I am in Jeremiah 26 – halfway through the biggest book in the Bible.

Focus for a minute on verse 13:

Therefore now amend your ways and your doings, and obey the voice of the LORD your God; and the LORD will repent him of the evil that he hath pronounced on you.

A preacher from England, years ago, once noted as he pondered the fact of God “repenting”:

The suggestion is that of a people listening for God, and so amending ways and doings, turning back to God; and God–do not be afraid of this, it is human speech, but that is the only way in which we can express truth concerning Him,–God sighing with relief, and releasing His sorrow in order to console and deal with a people that turn back to Him.  “Jehovah will repent Him.”  It is not merely that He will change His mind; it is not that He will change His mind at all.  It is that He will change His activity, because He cannot change His mind.  His mind is the mind of compassion, of love, of tenderness.  The supreme desire of the heart of God is never to smite, but always to heal; never to afflict, but always to bless.  If men have turned from Him, they have made their own whips and sufferings.  When they turn back, He will repent Him.  That is an unveiling by reverent suggestion, of the sorrow of the heart of God, of the breathing sigh of relief when the penitent man or nation turns back to Him; and of the activity out of sorrow which is for the healing, and the consolation of the people that turn.  There is no greater word in all the Bible, Old nor New, than this.  Amend your ways and your doings; listen to the voice of God, and God will repent Him of the calamity that He appointed; and out of that sorrow in activity, will turn back the forces that are marching against you, and deliver and heal and take you to Himself!

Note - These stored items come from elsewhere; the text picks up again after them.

(** A decision makes no call but its own unless it is the first; then every call is for
    the decided row, its note is keyed to the approval, and the agent that asked is
    woken for that note under the key of the approval.  The effects are a run of the
    abstract decision: a successful first decision has woken the agent. *)
Theorem decide_follows_protocol (s : run_state office ocall) :
  ∃ vs, run_trace (decider_decide env org id d clicker s).2 = run_trace s ++ vs
  ∧ (∀ xs v ys, vs = xs ++ v :: ys → decide_allowed xs v)
  ∧ decide_run (decider_decide env org id d clicker s).1 (decided_in vs).
Proof.
  cut (follows_decide [] (decider_decide env org id d clicker) (λ r vs, decide_run r (decided_in vs)));
    [intros Hd; apply Hd|].
  unfold decider_decide. apply obeys_pure. intros now.
  eapply (obeys_bind _ _ _ _ (λ r pre', pre' = [decided r])).
  - by apply obeys_call.
  - intros o vs ->. eapply (obeys_bind _ _ _ _ (λ r pre', match o with
      | Decided rec => resumed rec r pre'
      | AlreadyDecided _ => r = Ok tt ∧ pre' = [decided (Ok o)] end)).
    + destruct o as [rec|rec]; [apply resume_obeys|by apply obeys_ret].
    + intros [] vs' Ho. apply obeys_ret. destruct o as [rec|rec]; [exact Ho|]. destruct Ho as [_ ->]. constructor.
    + intros e vs' Ho. destruct o as [rec|rec]; [exact Ho|]. by destruct Ho.
    + intros p vs' _. constructor.
  - intros e vs ->. constructor.
  - intros p vs _. constructor.
Qed.
End decide_protocol.

(** ** The key of a request *)

(** What the crates promise: a printed uuid has no colon and names one uuid; a digest
    is 32 bytes. *)
Class UuidLaws `{UuidPrinter} : Prop := {
  uuid_to_string_inj : Inj (=) (=) uuid_to_string;
  uuid_to_string_plain : ∀ id, 0x3A%N ∉ uuid_to_string id }.
Class DigestLaws `{Sha256} : Prop := sha256_bytes : ∀ s, Forall (λ b, (b < 256)%N) (sha256 s).

Lemma nibble_digit d : (d < 16)%N → nibble (hex_digit d) = Some d.
Proof.
  intros Hd. assert (∃ k, d = N.of_nat k ∧ k < 16) as (k & -> & Hk) by (exists (N.to_nat d); lia).
  do 16 (destruct k as [|k]; [done|]). lia.
Qed.

Lemma byte_halves b : (b < 256)%N →
  (N.shiftr b 4 < 16 ∧ N.land b 15 < 16)%N ∧ N.lor (N.shiftl (N.shiftr b 4) 4) (N.land b 15) = b.
Proof.
  intros Hb. rewrite N.shiftr_div_pow2. change 15%N with (N.ones 4). rewrite N.land_ones. split.
  { split; [apply N.Div0.div_lt_upper_bound|apply N.mod_lt]; lia. }
  rewrite <-N.shiftr_div_pow2, <-N.land_ones. apply N.bits_inj. intros n.
  rewrite N.lor_spec. destruct (N.lt_ge_cases n 4).
  - rewrite N.shiftl_spec_low, N.land_spec, N.ones_spec_low by done. by rewrite andb_true_r.
  - rewrite N.shiftl_spec_high', N.shiftr_spec', N.land_spec, N.ones_spec_high, andb_false_r, orb_false_r by done.
    by rewrite N.sub_add.
Qed.
(* ===== verification/Network.v ===== *)
(** * Where the agents may connect

    The deny floor of outbound addresses ([tools/url.rs]), the redirects of
    web_fetch ([tools/system/web_fetch.rs]) and the egress allowlist of the sandbox
    ([sandbox/egress.rs], [tools/system/run_code.rs]).  Parsing a URL and a host is
    the [url] crate's; an address is the number of its bits.
    Then that no fetch leaves the cleared addresses. *)

From Stdlib Require Import ZArith Sorted Lia Ascii String.
From stdpp Require Import base gmap list strings sorting.
From S2P Require Import Prelude Types.

#[local] Ltac Zify.zify_post_hook ::= Z.to_euclidean_division_equations.

(** ** Addresses, as the standard library reads them *)

Inductive IpAddr := V4 (bits : Z) | V6 (bits : Z).
Inductive Host := Domain (name : str) | Ipv4 (bits : Z) | Ipv6 (bits : Z).
#[export] Instance Host_eq_dec : EqDecision Host.
Proof. solve_decision. Defined.

Definition ip_valid (ip : IpAddr) : Prop :=
  match ip with V4 v => (0 ≤ v < 2 ^ 32)%Z | V6 v => (0 ≤ v < 2 ^ 128)%Z end.

(** [Ipv4Addr::octets] *)
Definition octet (v i : Z) : Z := Z.land (Z.shiftr v (24 - 8 * i)) 0xff.
(** [Ipv6Addr::segments()[0]] *)
Definition segment0 (v : Z) : Z := Z.land (Z.shiftr v 112) 0xffff.

Definition octets_are (v a b c d : Z) : bool :=
  (octet v 0 =? a)%Z && (octet v 1 =? b)%Z && (octet v 2 =? c)%Z && (octet v 3 =? d)%Z.

Definition is_loopback (v : Z) : bool := (octet v 0 =? 127)%Z.
Definition is_private (v : Z) : bool :=
  (octet v 0 =? 10)%Z
  || (octet v 0 =? 172)%Z && (16 <=? octet v 1)%Z && (octet v 1 <=? 31)%Z
  || (octet v 0 =? 192)%Z && (octet v 1 =? 168)%Z.
Definition is_link_local (v : Z) : bool := (octet v 0 =? 169)%Z && (octet v 1 =? 254)%Z.
Definition is_broadcast (v : Z) : bool := octets_are v 255 255 255 255.
Definition is_multicast (v : Z) : bool := (224 <=? octet v 0)%Z && (octet v 0 <=? 239)%Z.
Definition is_unspecified (v : Z) : bool := octets_are v 0 0 0 0.
Definition is_documentation (v : Z) : bool :=
  (octet v 0 =? 192)%Z && (octet v 1 =? 0)%Z && (octet v 2 =? 2)%Z
  || (octet v 0 =? 198)%Z && (octet v 1 =? 51)%Z && (octet v 2 =? 100)%Z
  || (octet v 0 =? 203)%Z && (octet v 1 =? 0)%Z && (octet v 2 =? 113)%Z.

Definition v6_is_loopback (v : Z) : bool := (v =? 1)%Z.
Definition v6_is_unspecified (v : Z) : bool := (v =? 0)%Z.
Definition v6_is_multicast (v : Z) : bool := (Z.land (segment0 v) 0xff00 =? 0xff00)%Z.
(** [to_ipv4_mapped]: ::ffff:a.b.c.d *)
Definition to_ipv4_mapped (v : Z) : option Z :=
  if (Z.shiftr v 32 =? 0xffff)%Z then Some (Z.land v 0xffffffff) else None.

(** ** The deny floor *)

Inductive UrlError :=
| UrlMalformed (msg : str)
| DisallowedScheme (scheme : str)
| HostMissing
| HostBlocked (host : Host)
| UrlTooLong (max got : nat).

Definition check_ip (ip : IpAddr) : res UrlError unit :=
  let blocked :=
    match ip with
    | V4 v =>
        is_loopback v || is_private v || is_link_local v || is_broadcast v || is_multicast v
        || is_unspecified v || is_documentation v || octets_are v 169 254 169 254
    | V6 v =>
        v6_is_loopback v || v6_is_unspecified v || v6_is_multicast v
        || (Z.land (segment0 v) 0xfe00 =? 0xfc00)%Z
        || (Z.land (segment0 v) 0xffc0 =? 0xfe80)%Z
        || match to_ipv4_mapped v with
           | Some m => is_loopback m || is_private m || is_link_local m || is_unspecified m
                       || octets_are m 169 254 169 254
           | None => false
           end
    end in
  if blocked
  then Err (HostBlocked match ip with V4 v => Ipv4 v | V6 v => Ipv6 v end)
  else Ok tt.

(** [trim_end_matches('.')] and [ends_with] *)
Fixpoint trim_start_dots (s : str) : str :=
  match s with c :: s' => if (c =? 0x2e)%N then trim_start_dots s' else s | [] => [] end.
Definition trim_end_dots (s : str) : str := reverse (trim_start_dots (reverse s)).
Definition ends_with (p s : str) : bool := starts_with (reverse p) (reverse s).

Definition check_host (host : Host) : res UrlError unit :=
  match host with
  | Domain name =>
      let lowered := to_ascii_lowercase (trim_end_dots name) in
      if bool_decide (lowered = lit "localhost") || ends_with (lit ".localhost") lowered
         || ends_with (lit ".internal") lowered || ends_with (lit ".local") lowered
      then Err (HostBlocked host) else Ok tt
  | Ipv4 v => check_ip (V4 v)
  | Ipv6 v => check_ip (V6 v)
  end.

(** ** Fetching *)

(** What the [url] crate reads in a text. *)
Record Url := mkUrl { url_scheme : str; url_host : option Host }.
Class UrlParser := { url_parse : str → str + Url; host_parse : str → str + Host }.

Definition FETCH_MAX_REDIRECTS : nat := 5.

Definition FetchUrl_try_from `{UrlParser} (raw : str) : res UrlError Url :=
  if PROMPT_MAX_BYTES <? str_len raw then Err (UrlTooLong PROMPT_MAX_BYTES (str_len raw))
  else
    match url_parse raw with
    | inl e => Err (UrlMalformed e)
    | inr url =>
        if negb (bool_decide (url_scheme url = lit "https")) then Err (DisallowedScheme (url_scheme url))
        else
          match url_host url with
          | None => Err HostMissing
          | Some host => check_host host ;;? Ok url
          end
    end.

Inductive Attempt := Follow | TooManyRedirects | Refused (e : UrlError).

(** The redirect policy of [build_client]. *)
Definition redirect_policy (previous : nat) (url : Url) : Attempt :=
  if FETCH_MAX_REDIRECTS <=? previous then TooManyRedirects
  else
    match url_host url with
    | Some host => match check_host host with Err e => Refused e | _ => Follow end
    | None => Refused HostMissing
    end.

(** [client.get(url).send()]: the client asks the policy before each hop with the
    number of the URLs it has been to, and [https_only] refuses other schemes.  The
    list is of the URLs requested, the flag says whether an answer was reached. *)
Fixpoint send_request (fuel : nat) (server : Url → option Url) (previous : list Url) (url : Url) : list Url * bool :=
  if negb (bool_decide (url_scheme url = lit "https")) then (previous, false)
  else
    match server url with
    | None => (previous ++ [url], true)
    | Some next =>
        match redirect_policy (length (previous ++ [url])) next, fuel with
        | Follow, S fuel => send_request fuel server (previous ++ [url]) next
        | _, _ => (previous ++ [url], false)
        end
    end.
Definition fetch (server : Url → option Url) (url : Url) : list Url * bool :=
  send_request FETCH_MAX_REDIRECTS server [] url.
Lemma run_op_owned op s : orgs_wf s → all_owned s → all_owned (run_op op s).
Proof.
  intros Hwf Hs. destruct op; cbn; try (apply trun_keeps; [done|intros a s' Hr]).
  - apply update_org_Ok in Hr as [->|[n Hr]]; [done|]. apply (update_orgs_ids OrgDb) in Hr as (Hi & Hm & _); [|done].
    apply (all_owned_same s); [done..|]. by rewrite Hm.
  - unfold set_org_avatar_tx in Hr. apply tbind_Ok in Hr as (n & s1 & Hu & Hr).
    apply (update_orgs_ids OrgDb) in Hu as (Hi & Hm & _); [|done].
    assert (s' = s1) as -> by (case_match; [done|by injection Hr]). apply (all_owned_same s); [done..|]. by rewrite Hm.
  - unfold set_org_language_tx in Hr. apply tbind_Ok in Hr as (n & s1 & Hu & Hr).
    apply (update_orgs_ids AuthDb) in Hu as (Hi & Hm & _); [|done].
    assert (s' = s1) as -> by (case_match; [done|by injection Hr]). apply (all_owned_same s); [done..|]. by rewrite Hm.
  - unfold set_org_rule, trun. destruct (update_orgs _ _ _ _) as [[n s1]| |] eqn:Hu; [|done..]. cbn.
    apply (update_orgs_ids AuthDb) in Hu as (Hi & Hm & _); [|done]. apply (all_owned_same s); [done..|]. by rewrite Hm.
  - unfold delete_org_tx in Hr. repeat case_match; try done. injection Hr as _ <-.
    apply (all_owned_more s); [done| |]; cbn.
    + intros o (r & -> & [_ Hr]%list_elem_of_filter)%list_elem_of_fmap. apply list_elem_of_fmap. eauto.
    + intros m Hm _ (r & Ho & [Hr _]%list_elem_of_filter)%list_elem_of_fmap. apply list_elem_of_filter.
      split; [congruence|done].
  - by eapply change_role_keeps_owned.
  - by eapply remove_member_keeps_owned.
  - unfold create_invites_tx in Hr. case_match; [done|]. apply issue_invites_frame in Hr as [H4 H5].
    apply (all_owned_same s); [done|congruence|]. by rewrite H5.
  - unfold resend_invite. repeat case_match; done.
  - unfold revoke_invite_tx in Hr. case_match; [done|]. by injection Hr as _ <-.
  - apply join_claims_mono in Hr as [Ho Hm]. apply (all_owned_same s); [done|congruence|done].
  - apply res_bind_Ok in Hr as (row & _ & [Ho Hm]%accept_claim_mono). apply (all_owned_same s); [done|congruence|done].
  - unfold upsert_from_oidc, trun. destruct (upsert_write _ _ _ _) as [[[r n] s1]| |] eqn:Hu; [|done..].
    apply upsert_frame in Hu as [Ho Hm]. cbn. apply (all_owned_same s); [done|congruence|]. by rewrite Hm.
  - apply try_insert_org_Ok in Hr as (Hr & _). by eapply insert_org_owned.
  - apply bootstrap_Ok in Hr as [(_ & -> & _)|(sl & _ & _ & _ & Hr)]; [done|]. by eapply insert_org_owned.
  - apply insert_member_mono in Hr as (Ho & _ & Hm). apply (all_owned_same s); [done|congruence|done].
  - done.
  - unfold insert_oauth_state_tx in Hr. repeat case_match; try done. by injection Hr as _ <-.
  - done.
Qed.
(* ===== verification/OrgRoutes.v ===== *)
(** * Requests on organisations, and signing in

    [http/routes/org.rs], [http/routes/me.rs], [http/routes/auth.rs] and the claims
    of [auth/oidc.rs]: each handler is a program of store calls between which others
    may act and any of which may fail.  Signing a session, the exchange with the
    identity provider, the seeding of the first agent, the signup grant and random
    values are the environment's; mails, cookies' attributes and the caches are not
    modelled. *)

From Stdlib Require Import ZArith Lia Ascii String.
From stdpp Require Import base list strings sets.
From S2P Require Import Prelude Program Types Network Tools Identity Orgs.

(** The errors these handlers give. *)
Inductive HttpError :=
| HBadRequest (msg : str)
| HNotFound
| HForbidden (reason : string)
| HParse (e : ParseError)
| HAuth (e : AuthError)
| HOrg (e : OrgError)
| HAgent (msg : str)
| HBilling (msg : str)
| HInternal.

Record Principal := mkPrincipal { pr_user_id : UserId; pr_active_org_id : OrgId; pr_role : OrgRole }.

(** The store calls of a handler, with what matters of their results. *)
Inductive OrgCall :=
| CMembership (user : UserId) (org : OrgId) (r : option OrgRole)
| CRead (what : string)
| CWrite (op : OrgOp) (ok : bool).

Abbreviation OrgProg := (Prog orgs OrgCall HttpError).

Record Session := mkSession { ss_user : UserId; ss_org : option OrgId; ss_token : str }.
(** [JwtSigner::mint] *)
Class JwtSigner := jwt_mint : UserId → option OrgId → res AuthError str.

(** What the requests get from outside: the clock, fresh ids and tokens, suffixes,
    and the results of the calls to the agents and to billing. *)
Record OrgEnv := mkOrgEnv {
  oe_net : Net orgs;
  oe_now : Z;
  oe_rnd : InviteEntropy;
  oe_org_id : nat → OrgId;
  oe_user_id : UserId;
  oe_suffix : nat → str;
  oe_seed : OrgId → res str unit;
  oe_grant : OrgId → res str unit }.

Definition db_org (m : str) : OrgError := OrgDb (OtherDb m).
Definition db_auth (m : str) : AuthError := AuthDb (OtherDb m).

Section routes.
Context `{Citext, Sha256, Lowercase, UrlParser, JwtSigner} (env : OrgEnv).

Does God enjoy punishing?  The preacher goes on to write:

But that act of God in punishment, is ever the “strange act” of God.  Now that is not a phrase of my own.  I would not dare to use it.  Isaiah used it.  When the drunkards were mocking at him, and saying Who is this that talks to us, who speaks to us line upon line, precept upon precept, here a little and there a little; the prophet answered them, and finally told them God must visit them in judgment, and he called it “His strange act.”  It is the act that is foreign to the nature of God, that which is not within His deepest purpose for man or nation.  “He doth not willingly afflict . . . the children of men.”  That is Jeremiah’s word; we find it in the Lamentations; but hear it even more literally translated: “He doth not afflict from the heart the children of men.”  His heart is against it.  When men turn back to Him, He sighs and repents.  How are we to escape the calamity which God appoints?  Directly there is true and thorough return to Him, He repents.  Apart from such return on our part, there can be no Divine repentance.

One comment

  1. Seems like a rather strained reading Todd.

    Is there a particular reason we are not supposed to read these verses about regret and repentance literally – other than this preacher’s own theological agenda that he brought to the text?